TO DO:
In the records that follow, find the line with "#[export] Instance export_laws"; from there, retype every line exactly through the line with "intros off n", which also belongs to the answer.

Excerpts from a dataset:
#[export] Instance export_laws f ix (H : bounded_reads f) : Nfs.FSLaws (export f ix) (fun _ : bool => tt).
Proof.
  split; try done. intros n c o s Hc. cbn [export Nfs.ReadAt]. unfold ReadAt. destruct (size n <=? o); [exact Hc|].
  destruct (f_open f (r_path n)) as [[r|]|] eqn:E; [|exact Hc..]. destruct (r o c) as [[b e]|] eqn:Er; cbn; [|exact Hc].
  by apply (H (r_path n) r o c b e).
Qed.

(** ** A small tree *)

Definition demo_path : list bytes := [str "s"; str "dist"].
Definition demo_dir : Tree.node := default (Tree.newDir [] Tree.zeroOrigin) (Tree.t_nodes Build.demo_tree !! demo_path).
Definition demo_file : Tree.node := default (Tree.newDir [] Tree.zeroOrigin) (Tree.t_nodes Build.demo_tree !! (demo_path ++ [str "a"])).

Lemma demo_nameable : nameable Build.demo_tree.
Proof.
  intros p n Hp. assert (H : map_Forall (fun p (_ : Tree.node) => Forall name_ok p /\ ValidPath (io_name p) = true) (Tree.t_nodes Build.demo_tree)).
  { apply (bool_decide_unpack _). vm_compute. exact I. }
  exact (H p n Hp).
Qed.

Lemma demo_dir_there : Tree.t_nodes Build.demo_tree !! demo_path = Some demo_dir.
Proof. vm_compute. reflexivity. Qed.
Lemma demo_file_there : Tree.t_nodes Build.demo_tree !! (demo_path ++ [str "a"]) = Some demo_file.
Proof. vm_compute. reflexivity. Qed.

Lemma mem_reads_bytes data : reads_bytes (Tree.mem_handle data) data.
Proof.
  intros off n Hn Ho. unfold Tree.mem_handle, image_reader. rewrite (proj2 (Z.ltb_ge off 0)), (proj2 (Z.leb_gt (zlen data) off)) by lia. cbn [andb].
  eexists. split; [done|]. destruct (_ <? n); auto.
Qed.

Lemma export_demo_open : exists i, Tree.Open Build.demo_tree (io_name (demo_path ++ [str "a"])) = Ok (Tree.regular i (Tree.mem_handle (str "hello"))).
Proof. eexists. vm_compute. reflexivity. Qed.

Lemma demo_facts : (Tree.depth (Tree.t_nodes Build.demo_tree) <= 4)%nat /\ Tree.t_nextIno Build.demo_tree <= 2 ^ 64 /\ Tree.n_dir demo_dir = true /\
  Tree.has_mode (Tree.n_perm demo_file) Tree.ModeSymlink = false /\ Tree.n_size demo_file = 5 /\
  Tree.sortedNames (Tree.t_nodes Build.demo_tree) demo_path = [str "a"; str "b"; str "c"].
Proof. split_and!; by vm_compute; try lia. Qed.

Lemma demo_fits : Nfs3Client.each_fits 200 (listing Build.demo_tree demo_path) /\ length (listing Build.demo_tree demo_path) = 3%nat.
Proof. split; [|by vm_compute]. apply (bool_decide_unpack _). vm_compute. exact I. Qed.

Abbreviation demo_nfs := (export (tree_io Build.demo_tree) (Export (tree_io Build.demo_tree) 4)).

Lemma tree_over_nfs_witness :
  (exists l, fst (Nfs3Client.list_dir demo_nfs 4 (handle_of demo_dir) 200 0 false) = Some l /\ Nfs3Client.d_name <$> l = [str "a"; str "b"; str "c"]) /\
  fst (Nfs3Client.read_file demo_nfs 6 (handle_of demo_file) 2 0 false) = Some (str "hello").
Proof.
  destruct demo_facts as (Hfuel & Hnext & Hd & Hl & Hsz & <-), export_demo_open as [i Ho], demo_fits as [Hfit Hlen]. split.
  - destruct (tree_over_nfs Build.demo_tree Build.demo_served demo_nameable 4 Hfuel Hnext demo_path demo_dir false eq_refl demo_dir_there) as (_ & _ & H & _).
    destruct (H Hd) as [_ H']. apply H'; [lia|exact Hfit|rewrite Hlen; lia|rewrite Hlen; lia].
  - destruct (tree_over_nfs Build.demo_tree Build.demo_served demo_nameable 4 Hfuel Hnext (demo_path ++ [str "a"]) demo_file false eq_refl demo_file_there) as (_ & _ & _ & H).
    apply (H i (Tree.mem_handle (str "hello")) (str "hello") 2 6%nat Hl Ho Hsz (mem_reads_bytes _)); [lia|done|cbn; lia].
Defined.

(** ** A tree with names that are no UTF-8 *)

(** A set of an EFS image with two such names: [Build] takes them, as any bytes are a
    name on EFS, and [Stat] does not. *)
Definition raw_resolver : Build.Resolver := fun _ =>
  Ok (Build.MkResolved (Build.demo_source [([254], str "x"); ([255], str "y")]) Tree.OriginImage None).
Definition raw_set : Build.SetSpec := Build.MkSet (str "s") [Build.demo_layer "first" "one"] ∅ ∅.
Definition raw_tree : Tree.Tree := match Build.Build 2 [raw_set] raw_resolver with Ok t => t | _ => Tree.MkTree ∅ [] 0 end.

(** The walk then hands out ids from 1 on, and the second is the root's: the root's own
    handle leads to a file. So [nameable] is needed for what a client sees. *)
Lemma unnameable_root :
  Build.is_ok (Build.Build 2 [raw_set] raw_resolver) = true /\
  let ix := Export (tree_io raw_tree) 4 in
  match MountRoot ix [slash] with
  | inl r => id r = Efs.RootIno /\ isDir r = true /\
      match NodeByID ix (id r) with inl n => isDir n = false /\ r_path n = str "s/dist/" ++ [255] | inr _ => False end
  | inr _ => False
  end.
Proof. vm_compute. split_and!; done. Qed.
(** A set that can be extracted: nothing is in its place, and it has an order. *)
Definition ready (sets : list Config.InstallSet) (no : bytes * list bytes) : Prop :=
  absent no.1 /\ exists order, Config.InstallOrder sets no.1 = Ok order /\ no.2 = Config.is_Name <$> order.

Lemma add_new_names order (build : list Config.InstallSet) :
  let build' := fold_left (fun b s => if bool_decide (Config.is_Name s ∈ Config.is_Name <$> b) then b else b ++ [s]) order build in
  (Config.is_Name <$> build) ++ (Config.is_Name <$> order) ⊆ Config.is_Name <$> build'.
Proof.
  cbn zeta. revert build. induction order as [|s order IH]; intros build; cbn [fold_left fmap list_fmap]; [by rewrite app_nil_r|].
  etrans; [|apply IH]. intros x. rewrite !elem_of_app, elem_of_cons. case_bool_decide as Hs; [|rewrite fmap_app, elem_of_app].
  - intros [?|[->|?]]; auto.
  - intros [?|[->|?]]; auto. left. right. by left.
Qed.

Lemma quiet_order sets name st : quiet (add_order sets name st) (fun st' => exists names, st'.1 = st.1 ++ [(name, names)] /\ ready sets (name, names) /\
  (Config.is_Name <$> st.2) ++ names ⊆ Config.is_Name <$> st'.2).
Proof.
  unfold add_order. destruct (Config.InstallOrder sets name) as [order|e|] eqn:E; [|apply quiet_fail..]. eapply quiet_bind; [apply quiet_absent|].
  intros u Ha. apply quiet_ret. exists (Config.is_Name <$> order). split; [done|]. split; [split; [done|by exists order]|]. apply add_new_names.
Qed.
==
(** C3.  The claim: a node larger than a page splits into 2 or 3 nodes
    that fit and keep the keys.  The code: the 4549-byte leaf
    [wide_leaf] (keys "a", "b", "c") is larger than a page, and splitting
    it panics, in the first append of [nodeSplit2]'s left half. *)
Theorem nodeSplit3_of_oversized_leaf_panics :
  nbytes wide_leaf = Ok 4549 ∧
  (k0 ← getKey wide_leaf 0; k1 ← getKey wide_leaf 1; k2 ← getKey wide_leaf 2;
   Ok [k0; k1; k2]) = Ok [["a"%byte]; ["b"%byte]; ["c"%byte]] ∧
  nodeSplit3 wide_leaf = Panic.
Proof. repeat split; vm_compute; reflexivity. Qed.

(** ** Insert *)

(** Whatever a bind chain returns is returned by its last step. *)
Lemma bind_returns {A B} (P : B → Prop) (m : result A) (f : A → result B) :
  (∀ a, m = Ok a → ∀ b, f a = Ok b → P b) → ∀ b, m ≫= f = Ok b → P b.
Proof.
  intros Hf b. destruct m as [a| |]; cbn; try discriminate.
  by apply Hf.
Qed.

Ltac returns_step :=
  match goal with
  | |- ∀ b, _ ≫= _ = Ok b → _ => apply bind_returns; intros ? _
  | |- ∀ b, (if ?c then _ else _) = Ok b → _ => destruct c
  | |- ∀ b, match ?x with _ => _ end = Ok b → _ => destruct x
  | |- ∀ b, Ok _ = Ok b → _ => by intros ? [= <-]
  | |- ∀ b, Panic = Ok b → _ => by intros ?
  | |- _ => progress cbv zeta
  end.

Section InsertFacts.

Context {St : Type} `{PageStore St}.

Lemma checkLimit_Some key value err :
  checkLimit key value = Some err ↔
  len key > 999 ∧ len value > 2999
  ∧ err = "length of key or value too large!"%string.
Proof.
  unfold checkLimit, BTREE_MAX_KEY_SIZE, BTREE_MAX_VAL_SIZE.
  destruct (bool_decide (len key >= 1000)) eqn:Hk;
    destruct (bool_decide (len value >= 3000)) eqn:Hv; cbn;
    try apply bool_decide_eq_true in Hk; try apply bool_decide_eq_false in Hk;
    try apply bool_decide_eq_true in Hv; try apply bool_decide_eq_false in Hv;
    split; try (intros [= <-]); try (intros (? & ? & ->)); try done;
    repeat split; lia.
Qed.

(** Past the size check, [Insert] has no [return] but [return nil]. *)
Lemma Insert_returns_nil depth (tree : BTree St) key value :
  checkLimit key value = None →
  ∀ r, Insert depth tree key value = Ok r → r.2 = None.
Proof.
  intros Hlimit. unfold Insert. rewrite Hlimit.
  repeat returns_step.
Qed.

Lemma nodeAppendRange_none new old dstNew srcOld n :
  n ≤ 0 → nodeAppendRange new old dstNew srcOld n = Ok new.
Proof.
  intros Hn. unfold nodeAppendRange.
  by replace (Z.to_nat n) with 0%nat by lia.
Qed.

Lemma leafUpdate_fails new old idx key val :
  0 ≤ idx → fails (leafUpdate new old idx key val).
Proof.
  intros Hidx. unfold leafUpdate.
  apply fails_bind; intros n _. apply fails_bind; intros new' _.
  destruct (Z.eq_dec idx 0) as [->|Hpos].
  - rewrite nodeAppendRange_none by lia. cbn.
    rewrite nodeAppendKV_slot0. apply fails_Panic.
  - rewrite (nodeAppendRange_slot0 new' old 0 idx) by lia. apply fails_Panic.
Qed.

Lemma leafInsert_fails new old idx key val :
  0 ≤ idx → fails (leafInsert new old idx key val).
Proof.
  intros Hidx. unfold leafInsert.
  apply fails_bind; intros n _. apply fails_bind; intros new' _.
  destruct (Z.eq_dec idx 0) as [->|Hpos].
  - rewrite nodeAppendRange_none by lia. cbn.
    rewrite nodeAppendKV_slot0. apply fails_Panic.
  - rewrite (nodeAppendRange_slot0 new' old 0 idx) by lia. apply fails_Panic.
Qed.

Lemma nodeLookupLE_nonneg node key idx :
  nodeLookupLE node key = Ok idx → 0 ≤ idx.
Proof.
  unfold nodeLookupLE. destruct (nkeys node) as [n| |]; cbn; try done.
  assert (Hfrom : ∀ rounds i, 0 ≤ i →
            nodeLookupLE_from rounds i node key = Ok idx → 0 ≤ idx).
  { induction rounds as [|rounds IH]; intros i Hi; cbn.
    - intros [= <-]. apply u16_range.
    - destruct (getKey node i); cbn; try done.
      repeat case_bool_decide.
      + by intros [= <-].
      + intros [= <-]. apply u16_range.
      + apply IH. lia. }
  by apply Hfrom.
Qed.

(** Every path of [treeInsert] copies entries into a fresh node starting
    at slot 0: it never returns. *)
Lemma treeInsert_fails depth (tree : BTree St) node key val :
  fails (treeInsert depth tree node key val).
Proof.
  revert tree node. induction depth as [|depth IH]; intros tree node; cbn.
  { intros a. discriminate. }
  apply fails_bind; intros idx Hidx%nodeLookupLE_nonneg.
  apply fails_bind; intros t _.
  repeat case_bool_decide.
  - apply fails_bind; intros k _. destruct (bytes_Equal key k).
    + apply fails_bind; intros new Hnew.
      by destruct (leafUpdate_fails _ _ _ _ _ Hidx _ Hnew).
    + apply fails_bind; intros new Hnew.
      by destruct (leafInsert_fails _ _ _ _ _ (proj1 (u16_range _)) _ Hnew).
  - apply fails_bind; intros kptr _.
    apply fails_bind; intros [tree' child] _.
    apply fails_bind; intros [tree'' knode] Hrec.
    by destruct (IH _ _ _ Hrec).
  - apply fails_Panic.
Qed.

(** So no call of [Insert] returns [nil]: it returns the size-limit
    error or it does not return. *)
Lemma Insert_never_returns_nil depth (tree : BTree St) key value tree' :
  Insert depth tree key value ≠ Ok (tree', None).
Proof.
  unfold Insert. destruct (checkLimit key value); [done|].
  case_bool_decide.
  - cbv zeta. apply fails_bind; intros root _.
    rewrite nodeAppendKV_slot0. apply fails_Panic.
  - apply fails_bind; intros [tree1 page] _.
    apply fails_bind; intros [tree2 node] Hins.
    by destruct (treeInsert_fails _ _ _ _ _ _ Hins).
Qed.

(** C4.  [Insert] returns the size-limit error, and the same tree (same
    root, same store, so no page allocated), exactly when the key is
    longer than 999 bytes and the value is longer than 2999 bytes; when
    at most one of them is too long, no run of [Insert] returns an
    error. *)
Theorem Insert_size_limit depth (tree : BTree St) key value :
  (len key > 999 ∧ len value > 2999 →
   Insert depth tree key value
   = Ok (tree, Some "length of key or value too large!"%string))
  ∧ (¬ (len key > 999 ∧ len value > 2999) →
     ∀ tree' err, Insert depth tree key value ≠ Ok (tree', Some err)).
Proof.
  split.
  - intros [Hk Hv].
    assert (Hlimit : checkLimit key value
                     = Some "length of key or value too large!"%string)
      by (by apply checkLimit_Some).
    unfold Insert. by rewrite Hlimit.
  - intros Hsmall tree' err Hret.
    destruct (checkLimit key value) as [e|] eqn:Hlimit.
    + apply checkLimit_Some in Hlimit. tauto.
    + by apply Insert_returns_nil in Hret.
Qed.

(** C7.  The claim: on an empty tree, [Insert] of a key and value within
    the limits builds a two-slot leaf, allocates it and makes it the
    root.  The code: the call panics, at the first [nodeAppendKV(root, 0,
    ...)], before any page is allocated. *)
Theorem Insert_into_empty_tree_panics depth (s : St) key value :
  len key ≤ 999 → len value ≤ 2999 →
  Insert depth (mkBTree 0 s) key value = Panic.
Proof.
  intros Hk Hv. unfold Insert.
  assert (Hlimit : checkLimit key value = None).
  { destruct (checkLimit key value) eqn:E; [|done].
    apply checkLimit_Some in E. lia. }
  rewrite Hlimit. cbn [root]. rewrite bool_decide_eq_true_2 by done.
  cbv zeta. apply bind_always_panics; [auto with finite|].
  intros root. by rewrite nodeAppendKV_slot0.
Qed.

ANSWER FOR THIS EXERCISE:
#[export] Instance export_laws f ix (H : bounded_reads f) : Nfs.FSLaws (export f ix) (fun _ : bool => tt).
Proof.
  split; try done. intros n c o s Hc. cbn [export Nfs.ReadAt]. unfold ReadAt. destruct (size n <=? o); [exact Hc|].
  destruct (f_open f (r_path n)) as [[r|]|] eqn:E; [|exact Hc..]. destruct (r o c) as [[b e]|] eqn:Er; cbn; [|exact Hc].
  by apply (H (r_path n) r o c b e).
Qed.

(** ** A small tree *)

Definition demo_path : list bytes := [str "s"; str "dist"].
Definition demo_dir : Tree.node := default (Tree.newDir [] Tree.zeroOrigin) (Tree.t_nodes Build.demo_tree !! demo_path).
Definition demo_file : Tree.node := default (Tree.newDir [] Tree.zeroOrigin) (Tree.t_nodes Build.demo_tree !! (demo_path ++ [str "a"])).

Lemma demo_nameable : nameable Build.demo_tree.
Proof.
  intros p n Hp. assert (H : map_Forall (fun p (_ : Tree.node) => Forall name_ok p /\ ValidPath (io_name p) = true) (Tree.t_nodes Build.demo_tree)).
  { apply (bool_decide_unpack _). vm_compute. exact I. }
  exact (H p n Hp).
Qed.

Lemma demo_dir_there : Tree.t_nodes Build.demo_tree !! demo_path = Some demo_dir.
Proof. vm_compute. reflexivity. Qed.
Lemma demo_file_there : Tree.t_nodes Build.demo_tree !! (demo_path ++ [str "a"]) = Some demo_file.
Proof. vm_compute. reflexivity. Qed.

Lemma mem_reads_bytes data : reads_bytes (Tree.mem_handle data) data.
Proof.
  intros off n Hn Ho. unfold Tree.mem_handle, image_reader. rewrite (proj2 (Z.ltb_ge off 0)), (proj2 (Z.leb_gt (zlen data) off)) by lia. cbn [andb].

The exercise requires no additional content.